Nazareth or Nazaret Newton (died 1583) was an English courtier and lady-in-waiting.

Nazareth Newton was the youngest daughter of Sir John Newton (d. 1568) of East Harptree, Somerset, and Barrs Court, Gloucestershire, and Margaret, daughter of Sir Anthony Poyntz of Iron Acton and Elizabeth Huddesfield.

At Harptree, the Newton family lived at Eastwood, a house built from the demolished stone of Richmont Castle.

Her sister Frances Newton, who married William Brooke, 10th Baron Cobham, was a lady of the bedchamber.

She was a chamberer to Queen Elizabeth in the 1560s.

==Lady Southwell==
Nazareth Newton was the third wife of Sir Thomas Southwell (d. 1568) of Woodrising, Norfolk.

Their daughter, Elizabeth Southwell, was a Maid of Honour to Queen Elizabeth.
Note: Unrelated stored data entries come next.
(** * wrapper.c: the timeout supervisor of Attempt This Online

    A shallow embedding of [src/wrapper.c] (the supervisor derived from GNU
    coreutils' timeout) together with the properties its specification
    states about it.

    The program is one process that talks to the kernel and is interrupted by
    signals.  It is embedded as

    - pure functions for the code that only computes ([parse_int], the
      rendering of the output record);
    - state transformers for the functions that act on the process
      ([settimeout], [send_sig], [cleanup], [handle_usr1], [install_cleanup],
      [block_cleanup_and_chld], the classification of the wait status, ...);
    - a transition system for [main], one label per statement, whose steps
      are driven by events: the program executes its next statement (the
      event carries what the kernel answers), the kernel delivers a signal,
      or the child terminates.

    C integers are [Z] with the two's complement wrap-around written out,
    signal sets are bit masks, the constants are those of Linux on x86-64.

    What the model takes from the kernel and not from the source:
    - a statement of [main] and a run of a handler are atomic;
    - the dispositions of SIGKILL and SIGSTOP cannot be changed and the two
      signals cannot be blocked;
    - a blocked signal stays pending, and the environment is free to deliver
      it at any later point where it is not blocked;
    - SIGKILL ends a running child at once, with wait status SIGKILL; what
      any other signal does to the child is left open (the child may
      terminate later, with any status);
    - [waitpid] with WNOHANG answers 0 for a running child, reaps a
      terminated one, and fails when there is nothing to wait for. *)

From Stdlib Require Import ZArith List String Ascii Bool Lia DecimalString.
From Stdlib Require DecimalPos.
Import ListNotations.
Open Scope string_scope.
Open Scope Z_scope.

(** ** Machine integers *)

(** A [w]-bit two's complement integer: the representative of [x] in
    [-2^(w-1), 2^(w-1)). *)
Definition wrap (w x : Z) : Z := (x + 2 ^ (w - 1)) mod 2 ^ w - 2 ^ (w - 1).

(** [int] is 32 bits, [long] and [long long] are 64 bits (LP64). *)
Definition int32 : Z -> Z := wrap 32.
Definition int64 : Z -> Z := wrap 64.

Definition INT_MAX : Z := 2147483647.
Definition INT_MIN : Z := -2147483648.

(** ** Constants of the platform headers (Linux, x86-64) *)

Definition SIGHUP : Z := 1.
Definition SIGINT : Z := 2.
Definition SIGQUIT : Z := 3.
Definition SIGKILL : Z := 9.
Definition SIGUSR1 : Z := 10.
Definition SIGALRM : Z := 14.
Definition SIGTERM : Z := 15.
Definition SIGCHLD : Z := 17.
Definition SIGCONT : Z := 18.
Definition SIGSTOP : Z := 19.
Definition SIGTSTP : Z := 20.
Definition SIGTTIN : Z := 21.
Definition SIGTTOU : Z := 22.
Definition SIGURG : Z := 23.
Definition SIGWINCH : Z := 28.
(** Signals are numbered 1 to [_NSIG - 1]. *)
Definition NSIG : Z := 65.

Definition EBADF : Z := 9.
Definition ENOSYS : Z := 38.

Definition MAX_TIMEOUT_SECS : Z := 60.

(** ** Results of code that may leave through [exit] *)

(** A computation either returns a value or terminates the whole process
    with an exit status ([exit], [_exit], [return] from [main]). *)
Inductive outcome (A : Type) : Type :=
| Return (a : A)
| Exit (code : Z).
Arguments Return {A} a.
Arguments Exit {A} code.

Definition bind {A B : Type} (m : outcome A) (k : A -> outcome B) : outcome B :=
  match m with
  | Return a => k a
  | Exit c => Exit c
  end.

Notation "x <- m ;; k" := (bind m (fun x => k))
  (at level 61, m at next level, right associativity).
Notation "' p <- m ;; k" := (bind m (fun x => let 'p := x in k))
  (at level 61, p pattern, m at next level, right associativity).

(** ** C strings *)

(** The value of a [char]: [char] is signed on this platform. *)
Definition c_char (a : ascii) : Z :=
  let n := Z.of_N (N_of_ascii a) in
  if n <? 128 then n else n - 256.

(** [string[0]]: the first character, or the terminating NUL of the empty
    string. *)
Definition c_head (s : string) : Z :=
  match s with
  | EmptyString => 0
  | String c _ => c_char c
  end.

Definition char_0 : Z := 48.
Definition char_1 : Z := 49.
Definition char_9 : Z := 57.

(** ** [parse_int] *)

(** The loop [for (i = 0; string[i]; i++)] of [parse_int], started with
    [value] on the characters that remain.  The end of the Rocq string and a
    NUL character both stand for the terminator. *)
Fixpoint parse_int_loop (s : string) (value : Z) : outcome Z :=
  match s with
  | EmptyString => Return value
  | String c rest =>
      let ch := c_char c in
      if ch =? 0 then Return value
      else if (ch <? char_0) || (ch >? char_9) then Exit 2
      else
        let value := int32 (value * 10) in
        let value := int32 (value + (ch - char_0)) in
        parse_int_loop rest value
  end.

Definition parse_int (s : string) : outcome Z :=
  if c_head s <? char_1 then Exit 2 else parse_int_loop s 0.

(** The characters of a C string: what precedes the first NUL. *)
Fixpoint c_str (s : string) : list Z :=
  match s with
  | EmptyString => []
  | String c rest => if c_char c =? 0 then [] else c_char c :: c_str rest
  end.

Definition is_digit (ch : Z) : bool := (char_0 <=? ch) && (ch <=? char_9).

(** The strings the specification calls valid: not empty, ASCII digits only,
    the first one at least ['1']. *)
Definition valid_number (cs : list Z) : bool :=
  match cs with
  | [] => false
  | c :: _ => (char_1 <=? c) && forallb is_digit cs
  end.

(** The number a string of digits denotes, without any bound. *)
Definition decimal_value (cs : list Z) : Z :=
  fold_left (fun acc c => acc * 10 + (c - char_0)) cs 0.

(** ** Signal sets *)

(** A [sigset_t] is a bit mask: signal [sig] is bit [sig - 1]. *)
Definition sigset : Type := Z.

Definition valid_signal (sig : Z) : bool := (1 <=? sig) && (sig <? NSIG).

Definition sigbit (sig : Z) : sigset := Z.shiftl 1 (sig - 1).

Definition sigemptyset : sigset := 0.

(** [sigaddset] fails (and leaves the set alone) on an invalid number. *)
Definition sigaddset (set : sigset) (sig : Z) : sigset :=
  if valid_signal sig then Z.lor set (sigbit sig) else set.

Definition sigismember (set : sigset) (sig : Z) : bool :=
  valid_signal sig && Z.testbit set (sig - 1).

(** The kernel never blocks SIGKILL and SIGSTOP, whatever is asked. *)
Definition unblockable : sigset := Z.lor (sigbit SIGKILL) (sigbit SIGSTOP).

Definition mask_block (mask set : sigset) : sigset :=
  Z.ldiff (Z.lor mask set) unblockable.

Definition mask_unblock (mask set : sigset) : sigset := Z.ldiff mask set.

(** ** Wait statuses (the macros of <sys/wait.h>, as glibc defines them) *)

Definition WTERMSIG (status : Z) : Z := Z.land status 127.
Definition WEXITSTATUS (status : Z) : Z := Z.shiftr (Z.land status 65280) 8.
Definition WIFEXITED (status : Z) : bool := WTERMSIG status =? 0.
(** [((signed char) ((status & 0x7f) + 1) >> 1) > 0] *)
Definition WIFSIGNALED (status : Z) : bool :=
  Z.shiftr (wrap 8 (Z.land status 127 + 1)) 1 >? 0.
Definition WCOREDUMP (status : Z) : bool := negb (Z.land status 128 =? 0).

(** What the kernel reports for a child that called [exit (code)], and for
    one that a signal terminated. *)
Definition W_EXITCODE (code : Z) : Z := Z.shiftl (Z.land code 255) 8.
Definition W_SIGNALED (sig : Z) (core : bool) : Z :=
  Z.lor sig (if core then 128 else 0).

(** ** Data *)

Record timespec : Type := { ts_sec : Z; ts_nsec : Z }.
Record timeval : Type := { tv_sec : Z; tv_usec : Z }.

Record rusage : Type := {
  ru_utime : timeval;
  ru_stime : timeval;
  ru_maxrss : Z;
  ru_majflt : Z;
  ru_minflt : Z;
  ru_inblock : Z;
  ru_oublock : Z;
  ru_nvcsw : Z;
  ru_nivcsw : Z
}.

(** [TIMESPEC] and [TIMEVAL]: nanoseconds, computed in [long long]. *)
Definition TIMESPEC (ts : timespec) : Z :=
  int64 (int64 (ts_sec ts * 1000000000) + ts_nsec ts).
Definition TIMEVAL (tv : timeval) : Z :=
  int64 (int64 (tv_sec tv * 1000000000) + int64 (tv_usec tv * 1000)).

(** The signal handlers of the program. *)
Inductive handler : Type := Hcleanup | Hchld | Husr1.

Inductive disposition : Type :=
| SIG_DFL
| SIG_IGN
| SigHandler (h : handler).

(** The forked child as the kernel sees it from the parent. *)
Inductive child_state : Type :=
| NoChild
| Running
| Zombie (wstatus : Z)
| Reaped.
She was a mistress of Robert Devereux, 2nd Earl of Essex and mother of Walter Devereux. She married Sir Barentine Moleyns or Molyns of Clapcot. Their son was Michael Molyns.

Thomas Southwell had married Margaret Jernegan, and secondly Mary Mansell, mother of his heir, Robert Southwell (died 1598). In March 1571, Nazareth Southwell was given a gift of properties confiscated from John Eliot, a London merchant.

==Lady Paget==
After Southwell's death, she married Thomas Paget, 3rd Baron Paget, second son of William Paget, 1st Baron Paget and Anne Preston. They had a son, William Paget, 4th Baron Paget.

Paget dismissed her servants in 1573 after their marriage. Gilbert Talbot wrote that Paget was an "evell husband" after had he hired one of the servants, Margaret Butler, a "sober maiden" to be his wife Mary's servant. As a New Year's Day gift in 1579, she gave the queen a petticoat of cloth of gold "stained" black and white, with gold lace and spangles (sequins) in a pattern like waves of the sea.

Following other disputes, the couple were formally separated in 1582. Lady Paget lived at Woodrising until her death in 1583.